■ Your assignment
In the records that follow, the lines from the one containing "Lemma info_disableFormElement e" to the one containing "Proof. unfold enableFormElement, set_method_text.", inclusive, are to be given again exactly.

::::::

(* ===== verification/UjsProps.v ===== *)
(** * What the handlers of [rails.js] guarantee

    Over any sequence of clicks, changes, submissions, answers and timers: texts
    of disabled elements come back; nothing is done against the answer of the
    user; the token goes to the own site only; required fields are checked,
    unless a button without validation was ever clicked. *)

From S2P Require Import Prelude.
From S2P Require Import Ujs.

#[local] Open Scope list_scope.

(** ** Texts *)

(** The text of an element: content of links and buttons, value of other controls. *)
Definition text_of (e : el) : string :=
  match i_tag (e_info e) with TA | TButton => e_html e | _ => e_val e end.
(** The text it has when it is enabled. *)
Definition own (e : el) : string := default (text_of e) (enable_with e).

(** An element marked as disabled is one, shows the replacement if there is one,
    and has its own text stored; others have nothing stored. *)
Record el_ok (e : el) : Prop := {
  ok_marked : ujs_disabled e = true ->
    (i_tag (e_info e) = TA /\ stopped e = true \/ is_field (e_info e) = true /\ e_disabled e = true) /\
    match d_disable_with (e_info e) with
    | Some r => text_of e = r /\ is_some (enable_with e) = true
    | None => enable_with e = None
    end;
  ok_free : ujs_disabled e = false -> enable_with e = None;
  ok_stopped : stopped e = true -> i_tag (e_info e) = TA /\ ujs_disabled e = true
}.

(** What a handler may do to an element: its own text and what the page says of it stay. *)
Definition keeps (f : el -> el) (e : el) : Prop :=
  el_ok (f e) /\ own (f e) = own e /\ e_info (f e) = e_info e.

Lemma keeps_refl e : el_ok e -> keeps id e.
Proof. done. Qed.

(** One operation on an element taken apart, by its tag and its replacement. *)
Ltac by_tag i :=
  unfold keeps, disableFormElement, enableFormElement, disableElement, enableElement,
    own, text_of, set_method_text, method_text, is_field in *; simpl in *;
  destruct (d_disable_with i) eqn:?, (i_tag i) eqn:?; simpl in *;
  repeat (progress (try match goal with H : i_tag i = _ |- _ => rewrite H in * end; simpl in *)); try done;
  (split; [|done]); split; unfold text_of, is_field; simpl;
  repeat match goal with H : _ i = _ |- _ => rewrite H end; simpl; auto; try done.

Lemma disableFormElement_ok e :
  el_ok e -> is_field (e_info e) = true -> e_disabled e = false -> keeps disableFormElement e.
Proof.
  intros [Hm Hf Hs] Hc Hd. destruct (ujs_disabled e) eqn:Hu.
  { destruct (Hm eq_refl) as [[[Ht _]|[_ ?]] _]; [|congruence]. unfold is_field in Hc. by rewrite Ht in Hc. }
  specialize (Hf eq_refl). destruct (stopped e) eqn:Hst; [by destruct (Hs eq_refl)|].
  destruct e as [i h v ck d ew u st sb nb]. simpl in *. subst. by_tag i.
Qed.

Lemma enableFormElement_ok e :
  el_ok e -> is_field (e_info e) = true -> keeps enableFormElement e.
Proof.
  intros [Hm Hf Hs] Hc. destruct (stopped e) eqn:Hst.
  { destruct (Hs eq_refl) as [Ht _]. unfold is_field in Hc. by rewrite Ht in Hc. }
  destruct e as [i h v ck d ew u st sb nb]. simpl in *. subst. destruct ew; by_tag i.
Qed.

Lemma disableElement_ok e :
  el_ok e -> i_tag (e_info e) = TA -> stopped e = false -> keeps disableElement e.
Proof.
  intros [Hm Hf Hs] Ht Hst. destruct (ujs_disabled e) eqn:Hu.
  { destruct (Hm eq_refl) as [[[_ ?]|[Hc _]] _]; [congruence|]. unfold is_field in Hc. by rewrite Ht in Hc. }
  specialize (Hf eq_refl). destruct e as [i h v ck d ew u st sb nb]. simpl in *. subst. by_tag i.
Qed.

Lemma enableElement_ok e : el_ok e -> i_tag (e_info e) = TA -> keeps enableElement e.
Proof.
  intros [Hm Hf Hs] Ht. destruct e as [i h v ck d ew u st sb nb]. simpl in *. subst. destruct ew; by_tag i.
Qed.

(** ** Pages *)

(** (A button without validation, once noted, is not forgotten either.) *)
Definition el_kept (e e' : el) : Prop :=
  e_info e' = e_info e /\ (novalidate_button e <> None -> novalidate_button e' <> None) /\
  (el_ok e -> el_ok e' /\ own e' = own e).
Definition kept (s s' : page) : Prop := Forall2 el_kept (els s) (els s').

#[local] Instance el_kept_preorder : PreOrder el_kept.
Proof.
  split; [done|]. intros e1 e2 e3 (Hi & Hn & H) (Hi' & Hn' & H'). split_and!; [congruence|auto|]. intros [H1 E1]%H.
  destruct (H' H1) as [? ?]. split; [done|congruence].
Qed.
#[local] Instance kept_preorder : PreOrder kept.
Proof. split; [intros s; unfold kept; reflexivity|intros s1 s2 s3; unfold kept; apply transitivity]. Qed.

Lemma kept_same s s' : els s' = els s -> kept s s'.
Proof. unfold kept. by intros ->. Qed.

Lemma keeps_kept f e :
  (el_ok e -> keeps f e) -> e_info (f e) = e_info e /\ novalidate_button (f e) = novalidate_button e -> el_kept e (f e).
Proof. intros H [Hi Hn]. split_and!; [done|by rewrite Hn|]. intros [? [? _]]%H. done. Qed.

Lemma info_disableFormElement e :
  e_info (disableFormElement e) = e_info e /\ novalidate_button (disableFormElement e) = novalidate_button e.
Proof. unfold disableFormElement, set_method_text. by repeat case_match. Qed.
Lemma info_enableFormElement e :
  e_info (enableFormElement e) = e_info e /\ novalidate_button (enableFormElement e) = novalidate_button e.
Proof. unfold enableFormElement, set_method_text. by repeat case_match. Qed.
Lemma info_disableElement e :
  e_info (disableElement e) = e_info e /\ novalidate_button (disableElement e) = novalidate_button e.
Proof. unfold disableElement. by repeat case_match. Qed.
Lemma info_enableElement e :
  e_info (enableElement e) = e_info e /\ novalidate_button (enableElement e) = novalidate_button e.
Proof. unfold enableElement. by repeat case_match. Qed.

Lemma kept_on_el id f s : (forall e, els s !! id = Some e -> el_kept e (f e)) -> kept s (on_el id f s).
Proof.
  intros H. unfold kept, on_el. simpl. apply Forall2_lookup. intros j. destruct (decide (id = j)) as [->|].
  - rewrite list_lookup_alter_eq. destruct (els s !! j) as [e|] eqn:E; constructor. by apply H.
  - rewrite list_lookup_alter_ne by done. destruct (els s !! j); by constructor.
Qed.

Lemma kept_on_els f s : (forall e, el_kept e (f e)) -> kept s (on_els f s).
Proof. intros H. unfold kept, on_els. simpl. induction (els s); constructor; auto. Qed.

Lemma kept_disableFormElements f s : kept s (disableFormElements f s).
Proof.
  apply kept_on_els. intros e. destruct (bool_decide _ && disableSelector e) eqn:E; [|done].
  apply andb_true_iff in E as [_ [[Hc _]%andb_true_iff Hd%negb_true_iff]%andb_true_iff].
  apply keeps_kept; [by intros; apply disableFormElement_ok|apply info_disableFormElement].
Qed.

Lemma kept_enableFormElements f s : kept s (enableFormElements f s).
Proof.
  apply kept_on_els. intros e. destruct (bool_decide _ && enableSelector e) eqn:E; [|done].
  apply andb_true_iff in E as [_ [[Hc _]%andb_true_iff _]%andb_true_iff].
  apply keeps_kept; [by intros; apply enableFormElement_ok|apply info_enableFormElement].
Qed.

Lemma kept_tag id s s' e : kept s s' -> els s !! id = Some e -> exists e', els s' !! id = Some e' /\ e_info e' = e_info e.
Proof. intros H He. destruct (Forall2_lookup_l _ _ _ _ _ H He) as (e' & He' & Hi & _ & _). eauto. Qed.

Lemma kept_enableElement id s e : els s !! id = Some e -> i_tag (e_info e) = TA -> kept s (on_el id enableElement s).
Proof.
  intros He Ht. apply kept_on_el. intros e' He'. simplify_eq.
  apply keeps_kept; [by intros; apply enableElement_ok|apply info_enableElement].
Qed.
Lemma kept_enableFormElement id s e :
  els s !! id = Some e -> is_field (e_info e) = true -> kept s (on_el id enableFormElement s).
Proof.
  intros He Ht. apply kept_on_el. intros e' He'. simplify_eq.
  apply keeps_kept; [by intros; apply enableFormElement_ok|apply info_enableFormElement].
Qed.

Lemma kept_submit_button id b s : kept s (on_el id (set_submit_button b) s).
Proof. apply kept_on_el. intros e _. split_and!; [done..|]. intros [H1 H2 H3]. split; [|done]. by split. Qed.
Lemma kept_novalidate id v s : kept s (on_el id (set_novalidate_button v) s).
Proof.
  apply kept_on_el. intros e _. split_and!; [done|by destruct v|]. intros [H1 H2 H3]. split; [|done]. by split.
Qed.

(** ** Origins *)

Fixpoint no_slash (p : string) : bool :=
  match p with
  | EmptyString => true
  | String c p => negb (Ascii.eqb c (Ascii.ascii_of_nat 47)) && no_slash p
  end.

(** Protocol and host are compared as one text; that is enough. *)
Lemma origin_inj p1 h1 p2 h2 : no_slash p1 = true -> no_slash p2 = true ->
  (p1 +:+ "//" +:+ h1 = p2 +:+ "//" +:+ h2)%string -> p1 = p2 /\ h1 = h2.
Proof.
  revert p2. induction p1 as [|c p1 IH]; intros [|c2 p2] H1 H2 E; simpl in *.
  - by injection E.
  - injection E as <- _. done.
  - injection E as -> _. done.
  - injection E as -> E. apply andb_true_iff in H1 as [_ H1], H2 as [_ H2].
    destruct (IH p2 H1 H2 E) as [-> ->]. done.
Qed.

Section ujs.
Context (csrfToken csrfParam : option string).
Context (anchor : string -> option (string * string)) (origin : string * string).
Context (serializeArray : page -> nat -> list (string * string)) (serialize : page -> nat -> string).
Context (ajax_dataType : option string) (accepts_script : string).

#[local] Abbreviation handleRemote :=
  (handleRemote csrfToken anchor origin serializeArray serialize ajax_dataType accepts_script).
#[local] Abbreviation handleMethod := (handleMethod csrfToken csrfParam anchor origin).
#[local] Abbreviation isCrossDomain := (isCrossDomain anchor origin).
#[local] Abbreviation act :=
  (act csrfToken csrfParam anchor origin serializeArray serialize ajax_dataType accepts_script).

(** The page after a sequence of actions. *)
Definition run (l : list action) (s : page) : page := foldl (fun s a => act a s) s l.

(** ** Each handler keeps the texts *)

Lemma handleRemote_kept w id e s : kept s (handleRemote w id e s).1.
Proof.
  unfold Ujs.handleRemote. destruct (negb (fire w EBefore)); [done|].
  destruct (request_of serializeArray serialize s id e) as [[[method url] has_url] data].
  destruct (bool_decide _); destruct (fire w EBeforeSend); simpl; try done; [|apply kept_submit_button|by apply kept_same].
  etransitivity; [apply (kept_submit_button id None)|].
  etransitivity; [apply (kept_disableFormElements id)|]. by apply kept_same.
Qed.

(** What a link and a button do before and after a request. *)
Lemma remote_kept w id e s (f g : el -> el) :
  kept s (on_el id f s) ->
  (forall s', kept s s' -> kept s' (on_el id g s')) ->
  kept s (let '(s, h) := handleRemote w id e (on_el id f s) in
          match h with RFalse | RCancelled => on_el id g s | RSent => s end).
Proof.
  intros Hf Hg. pose proof (handleRemote_kept w id e (on_el id f s)) as Hr.
  destruct (handleRemote w id e (on_el id f s)) as [s' h]. simpl in Hr.
  assert (kept s s') as Hs by (by transitivity (on_el id f s)).
  destruct h; [..|done]; (transitivity s'; [done|by apply Hg]).
Qed.

Lemma on_el_id id s : on_el id (fun e => e) s = s.
Proof. destruct s. unfold on_el. simpl. by rewrite list_alter_id. Qed.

::::::

■ Solved exercise
Lemma info_disableFormElement e :
  e_info (disableFormElement e) = e_info e /\ novalidate_button (disableFormElement e) = novalidate_button e.
Proof. unfold disableFormElement, set_method_text. by repeat case_match. Qed.
Lemma info_enableFormElement e :
  e_info (enableFormElement e) = e_info e /\ novalidate_button (enableFormElement e) = novalidate_button e.
Proof. unfold enableFormElement, set_method_text. by repeat case_match. Qed.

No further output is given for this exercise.